Venerdì, 26 Febbraio 2016 11:42

Per l'Ocse l'Italia migliora sul fronte lavoro

 "Le prospettive di crescita mondiale restano incerte nel breve termine, le economie di mercato emergenti stanno perdendo vigore, il commercio mondiale sta rallentando e la ripresa nelle economie avanzate è frenata dal persistere di un clima di investimenti deboli". E' la diagnosi che apre il rapporto "Going for growth", stilato dall'Ocse e presentato al G20 finanziario di Shanghai. Un rapporto che continene anche raccomandazioni per il nostro Paese: "L'Italia deve migliorare l'efficienza della struttura fiscale, riducendo le distorsioni, gli incentivi ad evadere e abolendo diverse spese fiscali".

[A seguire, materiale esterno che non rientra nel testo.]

(* ===== verification/MPIFortran.v ===== *)
(** The Fortran bindings of the wrapped MPI functions
    (collectors/mpi/wrappers-fortran.c): each converts its arguments, calls the C
    wrapper of MPIWrappers.v, stores the return code in ierr and converts the
    results back. [binding] is the conversion the C prototypes ask for, and the
    theorems compare the two.

    A Fortran program passes addresses. Memory maps an address to the value of
    whatever type the code reads there; an array has its elements at consecutive
    addresses. The address of a local variable (CRef, with its contents before the
    call, if any) or of a malloc'ed array (CArray, CNewArray if it is not
    initialised) goes to the C function, which returns their contents after the call. *)
From S2P Require Import Prelude.

Definition MPI_SUCCESS : Z := 0.

Notation memory := (Z -> Z).
Definition store (p v : Z) (m : memory) : memory := fun x => if x =? p then v else m x.

(** The kinds of MPI handles. *)
Inductive hkind := HType | HComm | HOp | HRequest | HMessage | HFile | HInfo | HGroup.

(** An argument of a C function. *)
Inductive carg :=
| CVal (v : Z)
| CRef (init : option Z)
| CArray (l : list Z)
| CNewArray (n : nat).

Record cresult := mkResult {
  cr_retval : Z;
  cr_outs : list Z;          (* locals passed by address, in order *)
  cr_arrays : list (list Z); (* arrays, in order *)
  cr_memory : memory
}.

(** The C functions and the conversions of the MPI library. *)
Record mpi_c := mkMpiC {
  c_call : string -> list carg -> memory -> cresult;
  f2c : hkind -> Z -> Z;
  c2f : hkind -> Z -> Z;
  status_c2f : Z -> Z -> memory -> memory;   (* MPI_Status_c2f(&status, address) *)
  status_f2c : Z -> memory -> Z;
  status_size : Z;                           (* MPI_STATUS_SIZE *)
  comm_size : Z -> Z                         (* PMPI_Comm_size *)
}.

(** The contents of the i'th local passed by address. *)
Definition out (r : cresult) (i : nat) : Z := nth i (cr_outs r) 0.
Definition out_array (r : cresult) (i : nat) : list Z := nth i (cr_arrays r) [].

Section bindings.
Context (V : mpi_c).

Definition mpi_iallgather (sendbuf sendcount sendtype recvbuf recvcount recvtype comm request ierr
    : Z) (m : memory) : memory :=
  let r := c_call V "MPI_Iallgather" [CVal sendbuf; CVal (m sendcount); CVal (f2c V HType (m sendtype));
      CVal recvbuf; CVal (m recvcount); CVal (f2c V HType (m recvtype)); CVal (f2c V HComm (m comm)); CRef None] m in
  let m1 := store ierr (cr_retval r) (cr_memory r) in
  if m1 ierr =? MPI_SUCCESS then store request (c2f V HRequest (out r 0)) m1 else m1.

Definition mpi_iallgatherv (sendbuf sendcount sendtype recvbuf recvcounts displs recvtype comm
    request ierr : Z) (m : memory) : memory :=
  let r := c_call V "MPI_Iallgatherv" [CVal sendbuf; CVal (m sendcount); CVal (f2c V HType (m sendtype));
      CVal recvbuf; CVal recvcounts; CVal displs; CVal (f2c V HType (m recvtype)); CVal (f2c V HComm (m comm));
      CRef None] m in
  let m1 := store ierr (cr_retval r) (cr_memory r) in
  if m1 ierr =? MPI_SUCCESS then store request (c2f V HRequest (out r 0)) m1 else m1.

Definition mpi_iallreduce (sendbuf recvbuf count datatype op comm request ierr : Z) (m : memory) : memory :=
  let r := c_call V "MPI_Iallreduce" [CVal sendbuf; CVal recvbuf; CVal (m count);
      CVal (f2c V HType (m datatype)); CVal (f2c V HOp (m op)); CVal (f2c V HComm (m comm)); CRef None] m in
  let m1 := store ierr (cr_retval r) (cr_memory r) in
  if m1 ierr =? MPI_SUCCESS then store request (c2f V HRequest (out r 0)) m1 else m1.

Definition mpi_ialltoall (sendbuf sendcount sendtype recvbuf recvcount recvtype comm request ierr :
    Z) (m : memory) : memory :=
  let r := c_call V "MPI_Ialltoall" [CVal sendbuf; CVal (m sendcount); CVal (f2c V HType (m sendtype));
      CVal recvbuf; CVal (m recvcount); CVal (f2c V HType (m recvtype)); CVal (f2c V HComm (m comm)); CRef None] m in
  let m1 := store ierr (cr_retval r) (cr_memory r) in
  if m1 ierr =? MPI_SUCCESS then store request (c2f V HRequest (out r 0)) m1 else m1.

Definition mpi_ialltoallv (sendbuf sendcounts sdispls sendtype recvbuf recvcounts rdispls recvtype
    comm request ierr : Z) (m : memory) : memory :=
  let r := c_call V "MPI_Ialltoallv" [CVal sendbuf; CVal sendcounts; CVal sdispls;
      CVal (f2c V HType (m sendtype)); CVal recvbuf; CVal recvcounts; CVal rdispls;
      CVal (f2c V HType (m recvtype)); CVal (f2c V HComm (m comm)); CRef None] m in
  let m1 := store ierr (cr_retval r) (cr_memory r) in
  if m1 ierr =? MPI_SUCCESS then store request (c2f V HRequest (out r 0)) m1 else m1.

Definition mpi_ibarrier (comm request ierr : Z) (m : memory) : memory :=
  let r := c_call V "MPI_IBarrier" [CVal (f2c V HType (m comm)); CRef None] m in
  let m1 := store ierr (cr_retval r) (cr_memory r) in
  if m1 ierr =? MPI_SUCCESS then store request (c2f V HRequest (out r 0)) m1 else m1.

Definition mpi_ibcast (buffer count datatype root comm request ierr : Z) (m : memory) : memory :=
  let r := c_call V "MPI_Ibcast" [CVal buffer; CVal (m count); CVal (f2c V HType (m datatype)); CVal (m root);
      CVal (f2c V HComm (m comm)); CRef None] m in
  let m1 := store ierr (cr_retval r) (cr_memory r) in
  if m1 ierr =? MPI_SUCCESS then store request (c2f V HRequest (out r 0)) m1 else m1.

Definition mpi_iexscan (sendbuf recvbuf count datatype op comm request ierr : Z) (m : memory) : memory :=
  let r := c_call V "MPI_Iexscan" [CVal sendbuf; CVal recvbuf; CVal (m count); CVal (f2c V HType (m datatype));
      CVal (f2c V HOp (m op)); CVal (f2c V HComm (m comm)); CRef None] m in
  let m1 := store ierr (cr_retval r) (cr_memory r) in
  if m1 ierr =? MPI_SUCCESS then store request (c2f V HRequest (out r 0)) m1 else m1.
Lemma memalign_truncates_witness :
  exists v s', memalign arch_other (fun _ => true) true 100 (example_cursor 20) (fun s => Ok (139637976727552, s)) 64 64
      (set_do_trace false example_tls, quiet_world mem_data) = Ok (v, s') /\ v <> 139637976727552.
Proof.
  destruct (memalign_truncates_pointer arch_other (fun _ => true) true 100 (example_cursor 20) 139637976727552 64 64
    (set_do_trace false example_tls, quiet_world mem_data)) as (v & s' & H & Hne & _); [done|by vm_compute|].
  exists v, s'. split; [exact H|exact Hne].
Defined.
Inductive event :=
| File (op : io_op)
| Memory (op : mem_op)
| Mpi (name : string) (args : list Z)
| Task (endpoint : scope_endpoint)
| IdleTime (endpoint : scope_endpoint)
| ParallelBegin (unique_id : Z)
| ParallelEnd (parallel_data : Z)
| Pause
| Resume.

Definition run_file (op : io_op) : state -> outcome (Z * state) :=
  match op with
  | Read fd buf count => read fd buf count
  | Write fd buf count => write fd buf count
  | Lseek fd offset whence => lseek fd offset whence
  | Lseek64 fd offset whence => lseek64 fd offset whence
  | Open pathname flags mode => open pathname flags mode
  | Open64 pathname flags mode => open64 pathname flags mode
  | Close fd => close fd
  | Dup oldfd => dup oldfd
  | Dup2 oldfd newfd => dup2 oldfd newfd
  | Creat pathname mode => creat pathname mode
  | Creat64 pathname mode => creat64 pathname mode
  | Pipe filedes => pipe filedes
  | Pread fd buf count offset => pread fd buf count offset
  | Pread64 fd buf count offset => pread64 fd buf count offset
  | Pwrite fd buf count offset => pwrite fd buf count offset
  | Pwrite64 fd buf count offset => pwrite64 fd buf count offset
  | Readv fd vector count => readv fd vector count
  | Writev fd vector count => writev fd vector count
  end.

Definition run_memory (op : mem_op) : state -> outcome (Z * state) :=
  match op with
  | Malloc size => malloc size
  | Calloc count size => calloc count size
  | Realloc oldPtr size => realloc oldPtr size
  | PosixMemalign memptr alignment size => posix_memalign memptr alignment size
  | Memalign blocksize bytes => memalign blocksize bytes
  | Free ptr => free ptr
  end.

(** One event, with what the program gets from it. *)
Definition step (ev : event) (s : state) : outcome (list Z * state) :=
  match ev with
  | File op => r ← run_file op s; Ok ([r.1], r.2)
  | Memory op => r ← run_memory op s; Ok ([r.1], r.2)
  | Mpi name args => r ← mpi_wrapper name args s; Ok ([r.1], r.2)
  | Task endpoint => s' ← CBTF_ompt_callback_implicit_task endpoint s; Ok ([], s')
  | IdleTime endpoint => s' ← CBTF_ompt_callback_idle endpoint s; Ok ([], s')
  | ParallelBegin id => s' ← CBTF_ompt_callback_parallel_begin id s; Ok ([], s')
  | ParallelEnd id => s' ← CBTF_ompt_callback_parallel_end id s; Ok ([], s')
  | Pause => s' ← cbtf_collector_pause s; Ok ([], s')
  | Resume => s' ← cbtf_collector_resume s; Ok ([], s')
  end.

Fixpoint run (evs : list event) (s : state) : outcome (list Z * state) :=
  match evs with
  | [] => Ok ([], s)
  | ev :: evs' => r ← step ev s; q ← run evs' r.2; Ok (r.1 ++ q.1, q.2)
  end.

(** ** What the totals are to be

    A call of a real function with the time it takes. *)
Definition timed (name : string) (args : list Z) (w : W) : outcome (Z * Z * W) :=
  t0 ← CBTF_GetTime w; r ← real name args t0.2; t1 ← CBTF_GetTime r.2; Ok (r.1, u64 (t1.1 - t0.1), t1.2).

(** The calls that count, with what they returned and their time. *)
Inductive entry :=
| FileEntry (op : io_op) (retval time : Z)
| MemEntry (op : mem_op) (time : Z)
| MpiEntry (time : Z).

Definition reads (op : io_op) : bool :=
  match op with Read _ _ _ | Pread _ _ _ _ | Pread64 _ _ _ _ | Readv _ _ _ => true | _ => false end.
Definition writes (op : io_op) : bool :=
  match op with Write _ _ _ | Pwrite _ _ _ _ | Pwrite64 _ _ _ _ | Writev _ _ _ => true | _ => false end.

(** The real function of a memory function, with its arguments. *)
Definition mem_call (op : mem_op) : string * list Z :=
  match op with
  | Malloc size => ("malloc", [size])
  | Calloc count size => ("__libc_calloc", [count; size])
  | Realloc oldPtr size => ("realloc", [oldPtr; size])
  | PosixMemalign memptr alignment size => ("posix_memalign", [memptr; alignment; size])
  | Memalign blocksize bytes => ("memalign", [blocksize; bytes])
  | Free ptr => ("free", [ptr])
  end.

(** The bytes an operation allocates; a realloc to no bytes frees, and the aligned
    allocations are not counted. *)
Definition allocates (op : mem_op) : option Z :=
  match op with
  | Malloc size => Some size
  | Calloc count size => Some (count * size)
  | Realloc _ size => if size =? 0 then None else Some size
  | _ => None
  end.
Definition frees (op : mem_op) : bool :=
  match op with Realloc _ size => size =? 0 | Free _ => true | _ => false end.

Definition if_ (b : bool) (x : Z) : Z := if b then x else 0.
Definition sum (f : entry -> Z) (l : list entry) : Z := foldr (fun e acc => f e + acc) 0 l.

Sul fronte lavoro, l'Ocse sollecita l'Italia a "portare avanti il riequilibrio della protezione dal posto di lavoro al reddito del lavoratore, riducendo il dualismo del mercato con assunzioni e licenziamenti più flessibili e procedure legali più prevedibili e meno costose", e ad "accentuare le politiche attive del lavoro, in particolare concentrando le risorse sui disoccupati di lungo periodo". L'Ocse evidenzia, poi, come sul fronte lavoro l'Italia abbia già fatto grandi passi avanti con la creazione, ad esempio, dell'Agenzia nazionale per le politiche attive del lavoro (Anpal), affiancata da "sussidi di disoccupazione universali condizionati alla partecipazione a programmi", e "rilevanti decreti mirati a migliorare l'efficienza dei tribunali civili nei casi di bancarotta".

"La riduzione della disoccupazione - avverte - deve continuare ad essere una sfida di primaria importanza per molti Paesi e in maggiore misura per i Paesi dell'Europa meridionale e centrale che registrano tassi di disoccupazione di lungo periodo particolarmente alti".